Once you find the line containing "destruct (gc_grant_class cmd);" in the data below, copy it and each following line exactly, up to and including the line containing "Lemma lot_keys_differ bind", and nothing else.

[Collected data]
↓↓↓

Lemma grant_referral_granted fresh db_now cmd db :
  lots_wf (td_funds db) -> granted db (grant_referral fresh db_now cmd db).2.
Proof.
  intros W. destruct (grant_referral fresh db_now cmd db) as [[r|e|] db'] eqn:E; cbn;
    [|apply atomic_refused in E as ->; [by apply granted_refl|done]..].
  unfold grant_referral in E.
  match type of E with atomic _ ?m = _ => destruct m as [[a db1]|e|] eqn:Hr end; cbn in E; [|done..].
  injection E as -> ->. cbv zeta in Hr. apply bind_Ok in Hr as (bind & _ & Hr).
  apply bind_Ok in Hr as ([[referrer referee] key] & _ & Hr). destruct (negb _) in Hr; [discriminate|].
  destruct (txn_by_key _ _).
  { apply bind_Ok in Hr as ([x y] & _ & [= <- <-]). by apply granted_refl. }
  destruct (_ || _) in Hr; [discriminate|]. apply bind_Ok in Hr as (policy & [Ta Tb]%store_Ok%policy_typed & Hr).
  apply bind_Ok in Hr as (db2 & G%convert_parties_granted & Hr); [|done]. apply bind_Ok in Hr as ([] & _ & Hr).
  apply bind_Ok in Hr as (found & _ & Hr). apply bind_Ok in Hr as (paid & _ & Hr).
  destruct (_ || _) in Hr; [discriminate|]. destruct (_ || _) in Hr; [discriminate|].
  apply bind_Ok in Hr as (total & [-> _]%ok_or_Ok%checked_Some & Hr).
  apply bind_Ok in Hr as ([v f] & Hv%store_Ok & Hr). apply grant_caps_Ok in Hv as (T & _ & Hw); [|apply G].
  apply set_funds_granted in T as G2. destruct v; try discriminate.
  apply bind_Ok in Hr as ([[[x y] z] db3] & Hm%store_Ok & [= <- <-]).
  apply mint_pair_Ok in Hm as (T2 & B & C & E & R); [|apply G2|done..|apply Hw; done].
  eapply granted_trans; [exact G|]. eapply granted_trans; [exact G2|]. by split.
Qed.

Lemma check_grant_caps_Ok entries reserve cmd c :
  check_grant_caps entries reserve cmd c = Ok tt ->
  (exists cap, required_i64 entries "bonus_mint_daily_cap_micro" = Ok cap /\
     lots_sum (fun lot => gc_granted_at cmd - 86400 <=? granted_at lot) c + gc_amount cmd <= cap) /\
  (gc_grant_class cmd = RealMoney -> lots_sum is_promise c + gc_amount cmd <= reserve).
Proof.
  unfold check_grant_caps. intros (cap & Hcap%store_Ok & Hr)%bind_Ok.
  apply bind_Ok in Hr as (minted & [-> _]%store_Ok%ok_or_Ok%checked_Some & Hr).
  apply bind_Ok in Hr as (nm & [-> _]%ok_or_Ok%checked_Some & Hr). destruct (_ || _) eqn:E in Hr; [done|].
  apply orb_false_iff in E as [_ E]. rewrite Z.gtb_ltb in E. apply Z.ltb_ge in E. split; [by exists cap|].
  intros Hc. rewrite Hc in Hr. apply bind_Ok in Hr as (pr & [-> _]%store_Ok%ok_or_Ok%checked_Some & Hr).
  apply bind_Ok in Hr as (np & [-> _]%ok_or_Ok%checked_Some & Hr). by destruct (Z.ltb_spec reserve (lots_sum is_promise c + gc_amount cmd)).
Qed.

Lemma mint_credit_granted fresh cmd db r db' :
  lots_wf (td_funds db) -> in_ty I64 (gc_amount cmd) ->
  (gc_grant_class cmd = RealMoney -> promised (td_funds db) + gc_amount cmd <= reserve_of (td_funds db)) ->
  mint_credit fresh cmd db = Ok (r, db') -> granted db db'.
Proof.
  intros W Ta Hcov Hr. pose proof (fw_ledger _ (lw_funds _ W)) as W0. unfold mint_credit in Hr. cbv zeta in Hr.
  apply bind_Ok in Hr as ([l1 a1] & H1%store_Ok & Hr). apply bind_Ok in Hr as ([l2 a2] & H2%store_Ok & Hr).
  apply bind_Ok in Hr as (neg & [-> Hneg]%arith_Ok & Hr). apply bind_Ok in Hr as ([l3 t] & H3%store_Ok & Hr).
  apply bind_Ok in Hr as (c1 & (_ & N1 & ->)%store_Ok%insert_credit_lot_Ok & Hr). apply bind_Ok in Hr as (rf & _ & [= <- <-]).
  apply account_held in H1 as (X1 & O1 & E1); [|done]. apply account_held in H2 as (X2 & O2 & E2); [|by eauto with ledger].
  apply (apply_held _ _ _ _ [mkPosting a1 Ref.House UsdcCredit (- gc_amount cmd);
    mkPosting a2 (Ref.User (gc_user cmd)) UsdcCredit (gc_amount cmd)]) in H3 as [X3 E3];
    [|by eauto with ledger|posting_side..|done].
  assert (X : extends (fu_ledger (td_funds db)) l3) by eauto 6 with ledger.
  split; [|done..]. split; cbn [set_ops set_referrals set_funds td_funds set_credits set_ledger fu_ledger fu_credits fu_receivables db_trades db_facts]; try done.
  - apply extends_quiet; [done|]. intros o c Ho. rewrite E3, E2, E1. destruct o; try done; posted_simpl; lia.
  - split; [split; [apply X|]|]; cbn [set_credits set_ledger fu_ledger fu_credits db_lots]; intros l r.
    + rewrite lookup_insert_Some. intros [[_ <-]|[_ Hl]]; [done|]. by eapply fw_lots; [apply W|].
    + rewrite lookup_insert_Some. intros [[<- <-]|[_ Hl]]; [done|]. by apply W.
  - intros Hs. unfold solvent, promised, reserve_of in *. cbn [set_credits set_ledger fu_ledger fu_credits].
    rewrite E3, E2, E1. unfold lots_sum in *. cbn [db_lots] in *. rewrite msum_insert_new by done.
    unfold is_promise at 1. cbn [grant_class converted_at lot_amount]. rewrite andb_true_r.
    destruct (gc_grant_class cmd); [specialize (Hcov eq_refl)|]; posted_simpl; repeat case_bool_decide; (done || lia).
Qed.

Lemma grant_credit_granted fresh fresh_lazy db_now cmd db :
  lots_wf (td_funds db) -> in_ty I64 (gc_amount cmd) -> granted db (grant_credit fresh fresh_lazy db_now cmd db).2.
Proof.
  intros W Ta. destruct (grant_credit fresh fresh_lazy db_now cmd db) as [[r|e|] db'] eqn:E; cbn;
    [|apply atomic_refused in E as ->; [by apply granted_refl|done]..].
  apply atomic_answer in E. destruct (txn_by_key _ _).
  { apply bind_Ok in E as (lot & _ & E). destruct (same_grant cmd lot); [|done]. injection E as <- <-. by apply granted_refl. }
  apply bind_Ok in E as ([x f] & Hf & E). apply lazy_work_tame, (set_funds_granted _ db) in Hf as G; [|done]. cbv zeta in E.
  apply bind_Ok in E as ([] & _ & E). apply bind_Ok in E as ([led z] & Hz%store_Ok & E).
  apply reserve_query in Hz as (X & -> & Eh); [|apply G]. apply bind_Ok in E as ([] & [_ Hcov]%check_grant_caps_Ok & E).
  eapply granted_trans; [exact G|].
  assert (T : tame (td_funds (set_funds f db)) (set_ledger led (td_funds (set_funds f db)))).
  { split; try done; [apply extends_quiet; [done|intros o c _; apply Eh]| |].
    - split; [split; [apply X|apply G]|apply G].
    - unfold solvent, promised, reserve_of. cbn [set_ledger fu_ledger fu_credits]. by rewrite Eh. }
  apply (set_funds_granted _ (set_funds f db)) in T as G2. eapply granted_trans; [exact G2|].
  eapply mint_credit_granted; [apply T|exact Ta| |exact E]. intros Hc. specialize (Hcov Hc).
  unfold promised, reserve_of. cbn [set_funds td_funds set_ledger fu_ledger fu_credits] in *. by rewrite Eh.
Qed.

Lemma str_app_inj_l (a x y : string) : a +:+ x = a +:+ y -> x = y.
Proof. induction a as [|ch a IH]; cbn; [done|]. intros [= E]. by apply IH. Qed.

Lemma lot_keys_differ bind : referrer_lot_key bind <> referee_lot_key bind.
Proof. by intros E%str_app_inj_l. Qed.

(** A minted pair is found again by its keys. *)
Lemma mint_pair_found fresh bind referrer referee policy total at_ market db txn a b db' :
  lots_wf (td_funds db) -> in_ty I64 (rp_referrer_amount policy) -> in_ty I64 (rp_referee_amount policy) ->
  mint_pair fresh bind referrer referee policy total at_ market db = Ok (txn, a, b, db') ->
  txn_by_key (fu_ledger (td_funds db')) (grant_key bind) = Some txn /\
  rf_binds (td_referrals db') = rf_binds (td_referrals db) /\
  exists la lb, validated_referral_lots
    (lot_by_idempotency (fu_credits (td_funds db')) (td_referrals db') (referrer_lot_key bind))
    (lot_by_idempotency (fu_credits (td_funds db')) (td_referrals db') (referee_lot_key bind)) referrer referee
    = Ok (la, lb) /\ lot_row_id la = a /\ lot_row_id lb = b.
Proof.
  intros W Ta Tb Hr. pose proof (fw_ledger _ (lw_funds _ W)) as W0. unfold mint_pair in Hr. cbv zeta in Hr.
  apply bind_Ok in Hr as ([l1 a1] & H1 & Hr). apply bind_Ok in Hr as ([l2 a2] & H2 & Hr).
  apply bind_Ok in Hr as ([l3 a3] & H3 & Hr). apply bind_Ok in Hr as (neg & [-> Hneg]%arith_Ok & Hr).
  apply bind_Ok in Hr as ([l4 t] & H4 & Hr). apply bind_Ok in Hr as (c1 & (_ & N1 & ->)%insert_credit_lot_Ok & Hr).
  apply bind_Ok in Hr as (rf1 & ->%remember_Ok & Hr). apply bind_Ok in Hr as (c2 & (_ & N2 & ->)%insert_credit_lot_Ok & Hr).
  apply bind_Ok in Hr as (rf2 & ->%remember_Ok & [= <- <- <- <-]).
  apply account_wf in H1; [|done]. apply account_wf in H2; [|done]. apply account_wf in H3; [|done].
  apply apply_recorded in H4 as (_ & _ & Ht); [|done|by rewrite !Forall_cons|done].
  cbn [set_ops set_referrals set_funds td_funds set_credits set_ledger fu_ledger fu_credits td_referrals rf_binds].
  split_and!; [done..|]. cbn [referral_lot lot_row_id db_lots] in N1, N2.
  assert (Hne : fresh 4%nat <> fresh 5%nat) by (intros E; rewrite E, lookup_insert_eq in N2; done).
  unfold lot_by_idempotency. cbn [rf_lot_keys db_lots referral_lot lot_row_id].
  rewrite (lookup_insert_ne _ (referee_lot_key bind)) by (symmetry; apply lot_keys_differ).
  rewrite !lookup_insert_eq. cbn [mbind option_bind]. rewrite lookup_insert_ne by done. rewrite !lookup_insert_eq.
  unfold validated_referral_lots. cbn [ok_or mbind outcome_bind referral_lot lot_user]. rewrite !N.eqb_refl. cbn.
  do 2 eexists. split; [done|]. done.
Qed.

Lemma convert_parties_referrals fresh users i at_ bind db db' :
  convert_parties fresh i at_ bind users db = Ok db' -> td_referrals db' = td_referrals db.
Proof.
  revert i db. induction users as [|u users IH]; intros i db; cbn [convert_parties]; [by intros [= <-]|].
  intros ([x f] & _ & Hr)%bind_Ok. by rewrite (IH _ _ Hr).
Qed.

(** What an executed grant command leaves to be found. *)
Lemma grant_referral_found fresh db_now cmd db r db' :
  lots_wf (td_funds db) -> grant_referral fresh db_now cmd db = (Ok r, db') -> gt_replayed r = false ->
  exists referrer referee key,
    referral_bind_for_referee (td_referrals db') (gr_referee cmd) = Some (gt_bind_id r) /\
    referral_bind_parties (td_referrals db') (gt_bind_id r) = Some (referrer, referee, key) /\
    referral_pair_matches referrer referee referrer (gr_referee cmd) = true /\
    txn_by_key (fu_ledger (td_funds db')) (grant_key (gt_bind_id r)) = Some (gt_txn r) /\
    exists la lb, validated_referral_lots
      (lot_by_idempotency (fu_credits (td_funds db')) (td_referrals db') (referrer_lot_key (gt_bind_id r)))
      (lot_by_idempotency (fu_credits (td_funds db')) (td_referrals db') (referee_lot_key (gt_bind_id r))) referrer referee
      = Ok (la, lb) /\ gt_referrer_lot r = Some (lot_row_id la) /\ gt_referee_lot r = Some (lot_row_id lb).
Proof.
  intros W E Hnew. unfold grant_referral in E.
  match type of E with atomic _ ?m = _ => destruct m as [[a db1]|e|] eqn:Hr end; cbn in E; [|done..].
  injection E as -> ->. cbv zeta in Hr. apply bind_Ok in Hr as (bind & Hb%ok_or_Ok & Hr).
  apply bind_Ok in Hr as ([[referrer referee] key] & Hp%store_Ok%ok_or_Ok & Hr).
  destruct (negb _) eqn:Hm in Hr; [discriminate|]. apply negb_false_iff in Hm.
  destruct (txn_by_key _ _). { apply bind_Ok in Hr as ([x y] & _ & [= <- <-]). done. }
  destruct (_ || _) in Hr; [discriminate|]. apply bind_Ok in Hr as (policy & [Ta Tb]%store_Ok%policy_typed & Hr).
  apply bind_Ok in Hr as (db2 & Hc & Hr). apply convert_parties_granted in Hc as G; [|done].
  apply convert_parties_referrals in Hc. apply bind_Ok in Hr as ([] & _ & Hr).
  apply bind_Ok in Hr as (found & _ & Hr). apply bind_Ok in Hr as (paid & _ & Hr).
  destruct (_ || _) in Hr; [discriminate|]. destruct (_ || _) in Hr; [discriminate|].
  apply bind_Ok in Hr as (total & _ & Hr). apply bind_Ok in Hr as ([v f] & Hv%store_Ok & Hr).
  apply grant_caps_Ok in Hv as (T & _ & _); [|apply G]. destruct v; try discriminate.
  apply bind_Ok in Hr as ([[[x y] z] db3] & Hmint%store_Ok & [= <- <-]).
  apply mint_pair_found in Hmint as (F1 & F2 & la & lb & F3 & <- & <-); [|apply T|done..].
  cbn [set_funds td_referrals] in F2. rewrite Hc in F2. exists referrer, referee, key. cbn.
  unfold referral_bind_for_referee, referral_bind_parties in *. rewrite F2.
  split_and!; [done..|]. by exists la, lb.
Qed.
End Solvency.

↑↑↑

## SOLUTION
    destruct (gc_grant_class cmd); [specialize (Hcov eq_refl)|]; posted_simpl; repeat case_bool_decide; (done || lia).
Qed.

Lemma grant_credit_granted fresh fresh_lazy db_now cmd db :
  lots_wf (td_funds db) -> in_ty I64 (gc_amount cmd) -> granted db (grant_credit fresh fresh_lazy db_now cmd db).2.
Proof.
  intros W Ta. destruct (grant_credit fresh fresh_lazy db_now cmd db) as [[r|e|] db'] eqn:E; cbn;
    [|apply atomic_refused in E as ->; [by apply granted_refl|done]..].
  apply atomic_answer in E. destruct (txn_by_key _ _).
  { apply bind_Ok in E as (lot & _ & E). destruct (same_grant cmd lot); [|done]. injection E as <- <-. by apply granted_refl. }
  apply bind_Ok in E as ([x f] & Hf & E). apply lazy_work_tame, (set_funds_granted _ db) in Hf as G; [|done]. cbv zeta in E.
  apply bind_Ok in E as ([] & _ & E). apply bind_Ok in E as ([led z] & Hz%store_Ok & E).
  apply reserve_query in Hz as (X & -> & Eh); [|apply G]. apply bind_Ok in E as ([] & [_ Hcov]%check_grant_caps_Ok & E).
  eapply granted_trans; [exact G|].
  assert (T : tame (td_funds (set_funds f db)) (set_ledger led (td_funds (set_funds f db)))).
  { split; try done; [apply extends_quiet; [done|intros o c _; apply Eh]| |].
    - split; [split; [apply X|apply G]|apply G].
    - unfold solvent, promised, reserve_of. cbn [set_ledger fu_ledger fu_credits]. by rewrite Eh. }
  apply (set_funds_granted _ (set_funds f db)) in T as G2. eapply granted_trans; [exact G2|].
  eapply mint_credit_granted; [apply T|exact Ta| |exact E]. intros Hc. specialize (Hcov Hc).
  unfold promised, reserve_of. cbn [set_funds td_funds set_ledger fu_ledger fu_credits] in *. by rewrite Eh.
Qed.

Lemma str_app_inj_l (a x y : string) : a +:+ x = a +:+ y -> x = y.
Proof. induction a as [|ch a IH]; cbn; [done|]. intros [= E]. by apply IH. Qed.

Lemma lot_keys_differ bind : referrer_lot_key bind <> referee_lot_key bind.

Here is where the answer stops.